Of those companies, Computer Associates is still recovering from an accounting scandal, and Reckson Associates was accused of a "takeunder" (management bought part of the company from shareholders, allegedly for less than market value). As for Franklin Bank and Capital Lease Funding, I don't know much about them except that their stock charts are both flat, and Capital Lease Funding and American Financial have to be two of the only REITs that haven't soared in value over the past two years.

Of course, correlation doesn't equal causation. However, if you keep seeing the usual suspects, it may be cause for concern.

Portfolio repositioning
Anyhow, back to the subject at hand, American Financial. The company reported mediocre fourth-quarter and full-year results (see our Fool by Numbers), but management did make some positive noise about its portfolio repositioning plan.

As previously announced, the company reviewed its assets and decided to take a sharp knife to underperforming and non-core assets. In the quarter, $917 million worth of assets were sold, and $575 million more are earmarked for the scalpel. The company ended the quarter with $2.3 billion in net real estate investments (30% less than last year), so you can see it's making some major moves. The sale proceeds are going toward paying down debt, another move shareholders should applaud.

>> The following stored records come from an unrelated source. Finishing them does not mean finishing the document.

(* ===== verification/Codec.v ===== *)
(** The JSON texts of the repository: the wire types of pkg/api/http.go and the
    entries of cache.json (pkg/server/cert_store.go, [CertT]), as encoding/json
    writes and reads them by the tags of their structs.  These are the concrete
    codecs behind the interfaces [CacheCodec], [ApiCodec] and [ApiClientCodec].

    An empty slice is taken for the nil one.  Two things of the decoder are not
    kept: it refuses values nested more than 10000 deep, and a time whose text
    is written with escapes. *)

From Stdlib Require Import ZArith Lia Ascii.
From stdpp Require Import base option list gmap sets strings sorting.
From S2P Require Import Prelude.
From S2P Require Import GoStd.
From S2P Require Import Duration.
From S2P Require Import Net.
From S2P Require Import Utf8.
From S2P Require Import Domain.
From S2P Require Import Config.
From S2P Require Import CertEntry.
From S2P Require Import CertStore.
From S2P Require Import Http.
From S2P Require Import Mtls.
From S2P Require Import Base64.
From S2P Require Import Json.
From S2P Require Import Rfc3339.
From S2P Require Import HttpClient.

Open Scope Z_scope.
Open Scope go_scope.

(** ** Writing *)

Definition encodeBytes (s : string) : json := if String.eqb s "" then JNull else JString (b64encode s).

Definition encodeStrings (l : list string) : json :=
  match l with [] => JNull | _ => JArray (List.map JString l) end.

(** [json.Marshal(api.HttpCertReq)] *)
Definition jsonReq (r : HttpCertReq) : json := JObject [("domains", encodeStrings (req_Domains r))].

Definition jsonResp (r : HttpCertResp) : json :=
  JObject [("renewTimeLeft", JNumber (bigString (RenewTimeLeft r)));
           ("fullchain", encodeBytes (resp_FullChain r));
           ("key", encodeBytes (resp_Key r));
           ("err", JString (resp_Err r))].

(** A map is written in the order of its keys' texts, the elements with the
    first error it meets. *)
Fixpoint encodeMembers {A} (f : A → result json) (l : list (string * A)) : result (list (string * json)) :=
  match l with
  | [] => Ok []
  | (k, x) :: l' => let* j := f x in let* js := encodeMembers f l' in Ok ((k, j) :: js)
  end.

(** The order on members is that of their keys. *)
Definition key_le {A} (x y : string * A) : Prop := String.le x.1 y.1.
#[export] Instance key_le_dec {A} : RelDecision (@key_le A).
Proof. intros x y. unfold key_le. apply _. Defined.
(** The server accepts what the client asks for: when every watched
    certificate's domains are allowed, the subscription request, however the
    names collide, starts exactly one handler per name, with the domains of
    the last certificate of that name, and the stream goes on. *)
Theorem subscription_accepted req :
  packRequest certs = Ok req →
  (∀ c, c ∈ certs → AllAllowed allowed (cc_Domains c) = true) →
  ∃ acts st, onRequest allowed range recv_init req = (acts, Ok st) ∧
    acts ≡ₚ (λ '(n, ds), Start n ds) <$> map_to_list (domainSets certs) ∧
    rv_dispatch st = domainSets certs ∧
    ∀ n, domainSets certs !! n = cc_Domains <$> last (filter (λ c, cc_Name c = n) certs).
Proof.
  unfold packRequest. destruct (forallb _ _); [|done]. intros [= <-] Ha.
  set (fields := (λ '(n, ds), (n, VList (VString <$> ds))) <$> map_to_list (domainSets certs)).
  assert (Hread : ∀ n, n ∈ resourceNames certs →
    ∃ ds, domainSets certs !! n = Some ds ∧ readPack allowed fields n = Ok ds).
  { intros n (c&->&Hc)%list_elem_of_fmap. rewrite domainSets_lookup.
    destruct (last (filter (λ c', cc_Name c' = cc_Name c) certs)) as [c'|] eqn:El.
    - exists (cc_Domains c'). split; [done|].
      assert (Hin : c' ∈ filter (λ c', cc_Name c' = cc_Name c) certs) by (by apply last_Some_elem_of).
      apply list_elem_of_filter in Hin as [Hn Hin].
      unfold readPack, fields. rewrite field_map_to_list, domainSets_lookup, El. simpl.
      rewrite packDomains_strings. by rewrite Ha.
    - apply last_None in El. assert (c ∈ filter (λ c', cc_Name c' = cc_Name c) certs) as Hin
        by (by apply list_elem_of_filter). rewrite El in Hin. by apply not_elem_of_nil in Hin. }
  unfold onRequest. cbn [dr_TypeUrl dr_ResourceNames]. rewrite String.eqb_refl. cbn [negb].
  assert (Hd : readDomainSets recv_init (mkDiscoveryRequest typeUrl "" (resourceNames certs)
    (Some [(domainKey, VStruct fields)]) None) = Ok fields) by reflexivity.
  rewrite Hd. cbn [rv_dispatch recv_init]. rewrite nameLoop_fresh by (intros n Hn; destruct (Hread n Hn) as (ds&_&?); eauto).
  set (packs := foldl _ ∅ _).
  assert (Hp : packs = domainSets certs).
  { apply map_eq. intros n. unfold packs. rewrite (foldl_insert_lookup
      (λ n, match readPack allowed fields n with Ok ds => ds | Err _ => [] end)).
    case_decide as Hn; [by destruct (Hread n Hn) as (ds&->&->)|].
    rewrite lookup_empty, domainSets_lookup. destruct (filter _ certs) as [|c l] eqn:E; [done|].
    assert (Hc : c ∈ filter (λ c, cc_Name c = n) certs) by (rewrite E; by left).
    apply list_elem_of_filter in Hc as [<- Hc]. destruct Hn. apply list_elem_of_fmap. eauto. }
  rewrite Hp. eexists _, _. split; [done|]. split_all.
  - simpl. by rewrite range_all.
  - apply map_eq. intros n. cbn [rv_dispatch]. rewrite startAll_range by done.
    by destruct (domainSets certs !! n).
  - apply domainSets_lookup.
Qed.
End Accepted.
(** The new certifications of the configuration, which replace the old ones. *)
Definition GetCertificateToUpdate (fuel : nat) (configured : list ClientCertification) (w : W)
    : option (outcome (result (list ClientCertification)) * W) :=
  match FetchTencentCloudCertificate fuel 1 w with
  | None => None
  | Some (Err err, w) => Some (Ret (Err (EWrap "fetch expiring certificates: %w" err)), w)
  | Some (Ok expiring, w) =>
      match FetchTencentCloudCertificate fuel 0 w with
      | None => None
      | Some (Err err, w) => Some (Ret (Err (EWrap "fetch activating certificates: %w" err)), w)
      | Some (Ok activating, w) =>
          match matchAll activating configured expiring with
          | Panic m => Some (Panic m, w)
          | Ret matched => Some (Ret (Ok matched), w)
          end
      end
  end.

(** The configured certificates [logMissingCerts] warns about. *)
Definition logMissingCerts (configured matched : list ClientCertification) : list ClientCertification :=
  let key c := xc_Name c +:+ "|" +:+ Join (xc_Domains c) "," in
  let matchedKeys := list_to_set (C := gset string) (key <$> matched) in
  List.filter (λ c, negb (bool_decide (key c ∈ matchedKeys))) configured.

(** ** Uploading *)

Definition updateRequest (taskCert : ClientCertification) (fullchain key : string)
    : UpdateCertificateInstanceRequest :=
  let '(types, regions) := ToResourceTypesAndResourceTypesRegions taskCert in
  mkUpdate (oldCertificateId taskCert) (TrimSpace fullchain) (TrimSpace key) types regions 1 false.

Definition updateAttempt (req : UpdateCertificateInstanceRequest) (w : W) : option error * W :=
  let '(err, w) := UpdateCertificateInstance req w in
  match err with
  | Some err => if isCertificateExists err then (None, w) else (Some (EWrap "UpdateCertificateInstance: %w" err), w)
  | None => (None, w)
  end.

(** The handler: the error it adds to [taskErr], if any.  It calls [wg.Done]
    every time it runs.  (The fuel of [Do] suffices.) *)
Definition replaceHandler (taskCert : ClientCertification) (fullchain key : string) (w : W) : option error * W :=
  match Do updateRetryCount (updateAttempt (updateRequest taskCert fullchain key)) w with
  | Some (err, w) => (err, w)
  | None => (None, w)
  end.
End Updater.

(** ** Waiting *)

(** The shared state of the run; [served] are the tasks whose handler ran. *)
Record txcRun := mkTxcRun {
  x_wg : Z;
  x_served : list nat;
  x_taskErr : list error;
  x_panic : bool;                  (* sync: negative WaitGroup counter *)
}.

Section Run.
(** The registered tasks, and the task each watched key leads to. *)
Variable tasks : list ClientCertification.

(** [AddReplaceTask]: a later task with the same domains takes over the watch. *)
Definition AddReplaceTask : gmap Key nat :=
  foldl (λ m '(i, c), <[ AsKey (xc_Domains c) := i ]> m) ∅ (imap pair tasks).

(** One delivery: the handler of the watched task runs to its end, with or
    without an error.  A watch delivers again whenever the material changes. *)
Inductive txcStep : txcRun → txcRun → Prop :=
| x_deliver k i e r : AddReplaceTask !! k = Some i → x_panic r = false →
    txcStep r (mkTxcRun (x_wg r - 1) (x_served r ++ [i]) (x_taskErr r ++ option_list e)
                 (x_wg r - 1 <? 0)).

Definition txcInit (r : txcRun) : Prop := r = mkTxcRun (Z.of_nat (length tasks)) [] [] false.

(** [WaitReplaceTask]. *)
Inductive WaitReplaceTask (ctxErr : option error) (r : txcRun) : option error → Prop :=
| xw_done : x_wg r = 0 → x_panic r = false → WaitReplaceTask ctxErr r (errorsJoin (x_taskErr r))
| xw_ctx e : ctxErr = Some e → x_panic r = false →
    WaitReplaceTask ctxErr r (Some (EWrap "wait for certificate replacement: %w" e)).
End Run.

(** ** Name sets *)

Lemma isSame_iff a b :
  isSameStrSetIgnoringNil a b = true ↔ length a = length b ∧ ∀ v, v ∈ b → v ∈ a.
Proof.
  unfold isSameStrSetIgnoringNil. destruct (length a =? length b)%nat eqn:E; simpl.
  - apply Nat.eqb_eq in E. rewrite forallb_elem_of. split.
    + intros H. split; [done|]. intros v Hv%H. apply bool_decide_eq_true in Hv. by apply elem_of_list_to_set in Hv.
    + intros [_ H] v Hv%H. apply bool_decide_eq_true. by apply elem_of_list_to_set.
  - apply Nat.eqb_neq in E. split; [done|]. by intros [? _].
Qed.

(** The comparison of two name lists is equality up to order when the
    second one has no duplicates; the first one may have any. *)
Theorem same_set_spec a b : NoDup b →
  isSameStrSetIgnoringNil a b = true ↔ a ≡ₚ b.
Proof.
  intros Hn. rewrite isSame_iff. split.
  - intros [Hl Hs]. symmetry. apply submseteq_length_Permutation; [|lia].
    apply NoDup_submseteq; [done|]. intros v. apply Hs.
  - intros Hp. split; [by rewrite Hp|]. intros v Hv. by rewrite Hp.
Qed.

(** With duplicates it is not: two names match one name twice. *)
Example same_set_duplicates :
  isSameStrSetIgnoringNil ["a.example.com"; "b.example.com"] ["a.example.com"; "a.example.com"] = true ∧
  isSameStrSetIgnoringNil ["a.example.com"; "a.example.com"] ["a.example.com"; "b.example.com"] = false.
Proof. vm_compute. done. Qed.

(** ** Listing everything *)

Section Fetch.
Context {W : Type} `{RT : Runtime W} `{TX : TxcClient W}.

(** The service answers every page request from one list while the updater
    runs. *)
Variable hosted : Z → list (option Certificates).
Hypothesis describe_pages : ∀ req (w : W), ctxErr w = None → ∃ w' : W,
  DescribeCertificates req w =
    (Ok (firstn (Z.to_nat (Limit req)) (drop (Z.to_nat (Offset req)) (hosted (FilterExpiring req)))), w') ∧
  ctxErr w' = None.

Lemma fetch_page expiring offset fetched (w : W) : ctxErr w = None → ∃ w' : W,
  let page := firstn 100 (drop (Z.to_nat offset) (hosted expiring)) in
  Do describeRetryCount (describeAttempt (describeRequest expiring offset)) (w, (fetched, false)) =
    Some (None, (w', (fetched ++ page, (length page =? 0)%nat))) ∧ ctxErr w' = None.
Proof.
  intros Hw. destruct (describe_pages (describeRequest expiring offset) w Hw) as (w'&Hd&Hw').
  exists w'. split; [|done]. unfold Do, doFuel. cbn [ctxErr prod_Runtime fst]. rewrite Hw.
  cbn [doLoop]. unfold describeAttempt. by rewrite Hd.
Qed.
(** The words before the brace are passed over one by one. *)
Lemma next_words {A} fuel (body : A → M D A) f b :
  (∀ s x rest d, x ∈ b → at_place (PIn x rest) d → yields (body s d) (f s x) (at_place (PNext rest))) →
  (length b < fuel)%nat → ∀ a n k s d, (length a + 2 ≤ k)%nat → at_place (PStart (Seg n a b)) d →
  yields (forLoop k Next (forLoop fuel (NextBlock 0) body) s d) (foldO f s b) (λ _, True).
Proof.
  intros Hb Hf. induction a as [|v a IH]; intros n k s d Hk Hp.
  - apply (next_loop _ _ (Seg n [] b)); [simpl in Hk; lia|done|]. intros d0 Ht. apply block_loop; [done|lia|].
    by apply (top_plain _ _ _ Ht).
  - destruct k as [|k]; [simpl in Hk; lia|]. destruct fuel as [|fuel]; [lia|]. cbn [forLoop].
    destruct (next_start _ _ Hp) as (d1&->&Ht). destruct (top_more _ _ _ _ _ Ht) as (d2&E&Hp2).
    unfold pbind. rewrite E. apply (IH v); [simpl in Hk; lia|done].
Qed.

(** A block visited directive by directive, in a segment of its own. *)
Lemma segment_block {A} fuel (body : A → M D A) f n a b s d rest :
  (∀ s x rest d, x ∈ b → at_place (PIn x rest) d → yields (body s d) (f s x) (at_place (PNext rest))) →
  (length a + length b + 2 ≤ fuel)%nat →
  (∃ d1 d2, NewFromNextSegment d = (d1, d2) ∧ at_place (PStart (Seg n a b)) d1 ∧ at_place (PNext rest) d2) →
  yields (onSegment (λ d, forLoop fuel Next (forLoop fuel (NextBlock 0) body) s d) d) (foldO f s b) (at_place (PNext rest)).
Proof.
  intros Hb Hf (d1&d2&Hn&Hs&Hr). unfold onSegment. rewrite Hn.
  assert (Hy : yields (forLoop fuel Next (forLoop fuel (NextBlock 0) body) s d1) (foldO f s b) (λ _, True))
    by (apply (next_words fuel body f b Hb) with (a := a) (n := n); [lia..|done]).
  destruct (foldO f s b) as [x|]; simpl in *.
  - destruct Hy as (d0&->&_). by exists d2.
  - destruct Hy as (e&d0&->). by exists e, d2.
Qed.

Lemma orErrf_yields {A} fmt args (m : M D A) o P d : yields (m d) o P → yields (orErrf fmt args m d) o P.
Proof.
  unfold orErrf. destruct o as [a|]; simpl.
  - intros (d'&->&?). by exists d'.
  - intros (e&d'&->). by eexists _, d'.
Qed.

(** [expectArg1] on the directives that take one argument. *)
Lemma expectArg1_yields x rest d : at_place (PIn x rest) d →
  yields (expectArg1 d) (leafArg x) (at_place (PArg (default "" (leafArg x)) (seg_body x) rest)).
Proof.
  destruct x as [n a b]. intros Hp. destruct (in_args _ _ _ _ _ Hp) as (d'&Hr&Ha).
  unfold expectArg1, pbind, lift. rewrite Hr.
  destruct a as [|v [|w a]]; simpl; [by eexists _, _| |by eexists _, _]. by exists d'.
Qed.

Lemma val_bind {A} (k : string → M D A) d : pbind val k d = k (Val d) d.
Proof. done. Qed.

(** One argument of a line without a block. *)
Lemma leaf_arg {A} x rest d (k : string → M D A) f : at_place (PIn x rest) d → leaf x →
  (∀ v d', at_place (PNext rest) d' → yields (k v d') (f v) (at_place (PNext rest))) →
  yields (pbind expectArg1 k d) (v ← leafArg x; f v) (at_place (PNext rest)).
Proof.
  intros Hp Hl Hk. eapply yields_bind; [by apply expectArg1_yields|].
  intros v d' _ Ha. apply Hk. rewrite Hl in Ha. by eapply arg_leaf.
Qed.

Lemma yields_ret {A} (a : A) (P : D → Prop) d : P d → yields (pret a d) (Some a) P.
Proof. by exists d. Qed.

Lemma yields_errf {A} fmt args cause (P : D → Prop) d : yields (errf (A := A) fmt args cause d) None P.
Proof. by eexists _, _. Qed.

Lemma httpServer_yields s x rest d : at_place (PIn x rest) d → leaf x →
  yields (httpServerDirective s d) (httpServerDir s x) (at_place (PNext rest)).
Proof.
  intros Hp Hl. unfold httpServerDirective. rewrite val_bind, (in_val _ _ _ Hp). unfold httpServerDir.
  apply (leaf_arg x rest d); [done..|]. intros v d' Hn.
  unfold dirURL, dirAuthMethod, dirToken, dirPEM. repeat case_match; auto using yields_ret, yields_errf.
Qed.

Lemma grpcServer_yields s x rest d : at_place (PIn x rest) d → leaf x →
  yields (grpcServerDirective s d) (grpcServerDir s x) (at_place (PNext rest)).
Proof.
  intros Hp Hl. unfold grpcServerDirective. rewrite val_bind, (in_val _ _ _ Hp). unfold grpcServerDir.
  apply (leaf_arg x rest d); [done..|]. intros v d' Hn.
  unfold dirServerAddr, dirPEM. repeat case_match; auto using yields_ret, yields_errf.
Qed.

(** The two transports' server blocks. *)
Lemma httpServer_block fuel s x rest d : at_place (PIn x rest) d → server_shape x → (seg_size x ≤ fuel)%nat →
  yields (onSegment (unmarshalHttpServerBlock fuel s) d) (foldO httpServerDir s (seg_body x)) (at_place (PNext rest)).
Proof.
  destruct x as [n a b]. intros Hp Hl Hf. unfold server_shape in Hl.
  pose proof (seg_size_width (Seg n a b)) as Hw. cbn [seg_args seg_body] in Hw, Hl.
  apply (segment_block fuel httpServerDirective httpServerDir n a); [|cbn [seg_body]; lia|by apply in_segment].
  intros s' x rest' d' Hin Hp'. apply httpServer_yields; [done|]. rewrite Forall_forall in Hl. by apply Hl.
Qed.

Lemma grpcServer_block fuel s x rest d : at_place (PIn x rest) d → server_shape x → (seg_size x ≤ fuel)%nat →
  yields (onSegment (unmarshalGRPCServerBlock fuel s) d) (foldO grpcServerDir s (seg_body x)) (at_place (PNext rest)).
Proof.
  destruct x as [n a b]. intros Hp Hl Hf. unfold server_shape in Hl.
  pose proof (seg_size_width (Seg n a b)) as Hw. cbn [seg_args seg_body] in Hw, Hl.
  apply (segment_block fuel grpcServerDirective grpcServerDir n a); [|cbn [seg_body]; lia|by apply in_segment].
  intros s' x rest' d' Hin Hp'. apply grpcServer_yields; [done|]. rewrite Forall_forall in Hl. by apply Hl.
Qed.

Lemma http_yields fuel c x rest d : at_place (PIn x rest) d → transport_dir_shape x → (seg_size x ≤ fuel)%nat →
  yields (httpDirective fuel c d) (httpDir c x) (at_place (PNext rest)).
Proof.
  intros Hp Hs Hf. unfold transport_dir_shape in Hs. unfold httpDirective. rewrite val_bind, (in_val _ _ _ Hp). unfold httpDir, dirMainServer, dirStandbyServer.
  destruct (String.eqb (seg_name x) "main_server");
    [|destruct (String.eqb (seg_name x) "standby_server"); [|apply yields_errf]];
    (eapply (yields_fmap _ (λ s, _ s c)); by apply httpServer_block).
Qed.

Lemma grpc_yields fuel c x rest d : at_place (PIn x rest) d → transport_dir_shape x → (seg_size x ≤ fuel)%nat →
  yields (grpcDirective fuel c d) (grpcDir c x) (at_place (PNext rest)).
Proof.
  intros Hp Hs Hf. unfold transport_dir_shape in Hs. unfold grpcDirective. rewrite val_bind, (in_val _ _ _ Hp). unfold grpcDir, dirMainServer, dirStandbyServer.
  destruct (String.eqb (seg_name x) "main_server");
    [|destruct (String.eqb (seg_name x) "standby_server"); [|apply yields_errf]];
    (eapply (yields_fmap _ (λ s, _ s c)); by apply grpcServer_block).
Qed.
Lemma demo_offer_sent s n h h' c k : reachable sinit Demo.step s → sm_packs s !! n = Some h → hstep Demo.vOf h h' →
  h_offered h' = (c, k) :: h_offered h → sm_tx s = TxIdle →
  reachable sinit Demo.step (set_tx TxIdle (add_sent (n, c) (set_tx (TxSend n c) (set_pack n h' s)))).
Proof.
  intros R Hn Hs Ho Et. eapply reach_step; [eapply reach_step; [exact R|]|].
  - left. by eapply ss_offer.
  - right. by apply es_sent.
Qed.

(** Each handler offers its certificate and the sending goroutine puts it on the
    wire. *)
Lemma demo_offered : reachable sinit Demo.step Demo.waiting.
Proof.
  pose proof demo_started as R0.
  pose proof (demo_handler _ "web" _ _ R0 eq_refl (demo_first Demo.web)) as R1.
  pose proof (demo_offer_sent _ "web" _ _ Demo.c0 0%nat R1 eq_refl (demo_offer Demo.web) eq_refl eq_refl) as R2.
  pose proof (demo_handler _ "mail" _ _ R2 eq_refl (demo_first Demo.mail)) as R3.
  pose proof (demo_offer_sent _ "mail" _ _ Demo.c0 0%nat R3 eq_refl (demo_offer Demo.mail) eq_refl eq_refl) as R4.
  match type of R4 with reachable _ _ ?s => replace Demo.waiting with s by (vm_compute; reflexivity) end. exact R4.
Qed.

(** The first acknowledgement of "web" is taken and its handler waits for a
    renewal; the second one cannot be forwarded. *)
Lemma demo_stuck : reachable sinit Demo.step Demo.stuck.
Proof.
  pose proof demo_offered as R0.
  pose (at_ := fun l x web => demoPair l Demo.st1 x TxIdle web (Demo.h2 Demo.mail) [("web", Demo.c0); ("mail", Demo.c0)]).
  pose (l1 := [Demo.ack "web"; Demo.ack "mail"]).
  assert (R1 : reachable sinit Demo.step (at_ (Demo.ack "web" :: l1) RxRecv (Demo.h2 Demo.web))) by demo_step R0 ss_top.
  assert (R2 : reachable sinit Demo.step
    (at_ l1 (RxActs (Demo.ack "web") [Forward "web"] (Ok Demo.st1)) (Demo.h2 Demo.web))) by demo_step R1 ss_recv.
  assert (R3 : reachable sinit Demo.step
    (at_ l1 (RxActs (Demo.ack "web") [] (Ok Demo.st1)) (Demo.h3 Demo.web))) by demo_step R2 ss_forward.
  assert (R4 : reachable sinit Demo.step (at_ l1 RxTop (Demo.h3 Demo.web))) by demo_step R3 ss_next.
  pose proof (demo_handler _ "web" _ _ R4 eq_refl (demo_sleep Demo.web)) as R5.
  assert (R6 : reachable sinit Demo.step (at_ l1 RxRecv (Demo.h4 Demo.web))) by demo_step R5 ss_top.
  demo_step R6 ss_recv.
Qed.

Lemma demo_stalled : stalled "web" Demo.stuck ∧ unacked "mail" Demo.stuck.
Proof.
  split.
  - exists (Demo.ack "web"), [], (Ok Demo.st1), (Demo.h4 Demo.web), 0%nat, 0%nat.
    split_all; [done..|vm_compute; lia|done].
  - exists (Demo.h2 Demo.mail), Demo.c0, 0, 0%nat. by split_all.
Qed.

(** A further request of the client is not read. *)
Lemma stream_stalls_witness :
  reachable sinit Demo.step Demo.stuck ∧ stalled "web" Demo.stuck ∧
  stalled "web" (set_inbox [Demo.ack "mail"; Demo.ack "web"] Demo.stuck) ∧
  unacked "mail" (set_inbox [Demo.ack "mail"; Demo.ack "web"] Demo.stuck).
Proof.
  destruct demo_stalled as [Hs Hu].
  destruct (stream_stalls Demo.allowed Demo.range Demo.vOf "web" Demo.stuck
    (set_inbox [Demo.ack "mail"; Demo.ack "web"] Demo.stuck) Hs) as (H1&_&H3).
  { apply rtc_once. unfold unrenewed, step. split_all; [right; exact (es_request Demo.stuck (Demo.ack "web"))|reflexivity..]. }
  exact (conj demo_stuck (conj Hs (conj H1 (H3 "mail" Hu)))).
Defined.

Hopefully, paring down the portfolio can help the company get rid of underperforming property and focus on producing more cash flow. Total occupancy at the end of 2006 was 86.9%, a number that needs to be improved.

In the earnings call, management noted that it basically needs to improve its blocking and tackling: lease out vacancies, renew expiring leases, manage capital expenditures, and leverage operating expenses.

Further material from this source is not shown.